Mike Munger and Russ Roberts deliver one of the best podcasts ever. Munger describes the way in which moving from a private bus system to a public system in Santiago Chile made essentially everyone in the city worse off. The puzzle that Roberts keeps pushing Munger to resolve is why the political incentives do not work to abolish the public system and revert to a private system.
My sense (you should listen to the podcast yourself) is that Munger thinks that the popular revulsion toward profit is the key factor. Near the end, he draws the analogy with public revulsion toward creating a market in organs. He says that a reasonable instinct of “no one should be forced to sell their organs” gets translated into “no one should be allowed to sell their organs.”
Economists are familiar with the example of sweatshops. We don’t think anyone should be forced to work in a sweatshop. But we have a hard time understanding why prohibiting sweatshop labor is such a good idea, considering that the alternative for the workers is often worse–equally undignified labor on farms, earning even less money. Still, for many people, “no one should be forced to work in sweatshops” becomes “no one should be allowed to work in sweatshops.”
In a sense, Munger’s explanation for persistent government failure is moral disgust over profits. I think that what we might call Anti-profitism is at work. For example, in Canada, the people love their health care system, even though it costs more than that in other countries (except the U.S.) and has some pretty inhumane consequences. (In most other countries, even though government pays most of the bills, health care provision is still a private function.) In the U.S., people love public education, even though it seems to fail miserably. In both cases, supporters can at least point to the fact that there are no profits in the system.

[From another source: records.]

#[export] Instance blind_ip_addr : Blind v6_char read_ip_addr.
Proof. apply blind_or_else; apply blind_fmap; apply _. Qed.

Lemma parse_ip_addr_chars l a : parse_ip_addr l = Some a → Forall v6_char l.
Proof.
  intros H. apply Forall_forall. intros c Hc.
  destruct (decide (is_Some (to_digit 16 c) ∨ c = "."%char ∨ c = ":"%char)) as [|Hn]; [done|].
  apply list_elem_of_split in Hc as (l1 & l2 & ->). unfold parse_ip_addr in H.
  by rewrite (blind_rejects v6_char read_ip_addr) in H.
Qed.

(** ** Printing *)

(** Decimal digits, without leading zeros; [fuel] of them are enough for a number below
    [10 ^ fuel]. *)
Definition digit_char_of (d : N) : u8 := Ascii.ascii_of_N (48 + d).
Fixpoint show_digits (fuel : nat) (n : N) (acc : list u8) : list u8 :=
  match fuel with
  | O => acc
  | S fuel =>
    let acc := digit_char_of (n mod 10) :: acc in
    if n / 10 =? 0 then acc else show_digits fuel (n / 10) acc
  end.

(** The [Display] of a [u16], and of an IPv4 address. *)
Definition show_u16 (n : N) : list u8 := show_digits 5 n [].
Definition show_ipv4 (a b c d : N) : list u8 :=
  show_u16 a ++ "."%char :: show_u16 b ++ "."%char :: show_u16 c ++ "."%char :: show_u16 d.

Lemma to_digit_char d : d < 10 → to_digit 10 (digit_char_of d) = Some d.
Proof.
  intros Hd. unfold to_digit, digit_char_of, between. rewrite N_ascii_embedding by lia.
  rewrite (proj2 (N.leb_le 48 (48 + d))), (proj2 (N.leb_le (48 + d) 57)) by lia.
  cbn [andb]. replace (48 + d - 48) with d by lia. by rewrite (proj2 (N.ltb_lt d 10)).
Qed.

Lemma from_digits_show max fuel n acc :
  n <= max → n < 10 ^ N.of_nat fuel →
  from_digits max 0 (show_digits fuel n acc) = from_digits max n acc.
Proof.
  revert n acc. induction fuel as [|fuel IH]; intros n acc Hn Hf.
  { change (10 ^ N.of_nat 0) with 1 in Hf. simpl. f_equal. lia. }
  rewrite Nat2N.inj_succ, N.pow_succ_r' in Hf. cbn [show_digits].
  pose proof (N.div_mod n 10 ltac:(lia)) as Hdiv. pose proof (N.mod_lt n 10 ltac:(lia)) as Hmod.
  assert (∀ x, x = n / 10 → from_digits max x (digit_char_of (n mod 10) :: acc) = from_digits max n acc)
    as Hstep.
  { intros x ->. cbn [from_digits]. rewrite to_digit_char by done. unfold checked_step.
    rewrite (N.mul_comm (n / 10)), <- Hdiv.
    pose proof (N.Div0.mul_div_le n 10).
    by rewrite (proj2 (N.ltb_ge max (10 * (n / 10)))), (proj2 (N.ltb_ge max n)) by (etrans; done || done). }
  destruct (N.eqb_spec (n / 10) 0) as [H0|H0]; [by apply Hstep|].
  rewrite IH; [by apply Hstep| |].
  { etrans; [|done]. apply N.Div0.div_le_upper_bound. lia. }
  apply N.Div0.div_lt_upper_bound. lia.
Qed.

Lemma show_u16_plain n : n <= U16_MAX → plain_number U16_MAX (show_u16 n) n.
Proof.
  intros Hn. apply plain_number_spec. split.
  - unfold show_u16. cbn [show_digits].
    repeat match goal with |- context [if ?b then _ else _] => destruct b end; done.
  - apply from_digits_show; [done|]. unfold U16_MAX in Hn. change (10 ^ N.of_nat 5) with 100000. lia.
Qed.

Lemma show_octet n : n <= U8_MAX → read_number U8_MAX 10 (Some 3%nat) false (show_u16 n) = Some (n, []).
Proof.
  intros Hn. assert (Forall (λ n, bool_decide (read_number U8_MAX 10 (Some 3%nat) false
    (show_u16 (N.of_nat n)) = Some (N.of_nat n, [])) = true) (seq 0 256)) as H.
  { apply List.Forall_forall. apply List.forallb_forall. vm_compute. reflexivity. }
  rewrite Forall_forall in H. specialize (H (N.to_nat n)).
  rewrite N2Nat.id in H. unfold U8_MAX in Hn.
  apply bool_decide_eq_true in H; [done|]. apply elem_of_seq. lia.
Qed.

Abbreviation dotted os := (concat ((λ o, "."%char :: show_u16 o) <$> os)).

Lemma read_octet_show o os : o <= U8_MAX →
  read_number U8_MAX 10 (Some 3%nat) false (show_u16 o ++ dotted os) = Some (o, dotted os).
Proof.
  intros Ho. apply (blind_append digit_char (read_number U8_MAX 10 (Some 3%nat) false));
    [by apply show_octet|]. destruct os; [done|]. by intros [d H].
Qed.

I have three daughters. They know my views. Yet none of them would feel comfortable working for a business that makes a profit. All of the messages they are getting from elsewhere in society tell them that profits are bad.
If people make a conscious choice to have a lousy education system, a lousy transportation system, or a lousy health care system because they hate the idea of profits, I suppose that’s fine. However, what I think happens instead is that in the public sector our choices are made on the basis of crude anti-profitism, demagoguery, and careless reasoning.
My guess is that the irrationalities found in the field of behavioral economics are trivial compared to those that could be found by studying behavioral politics.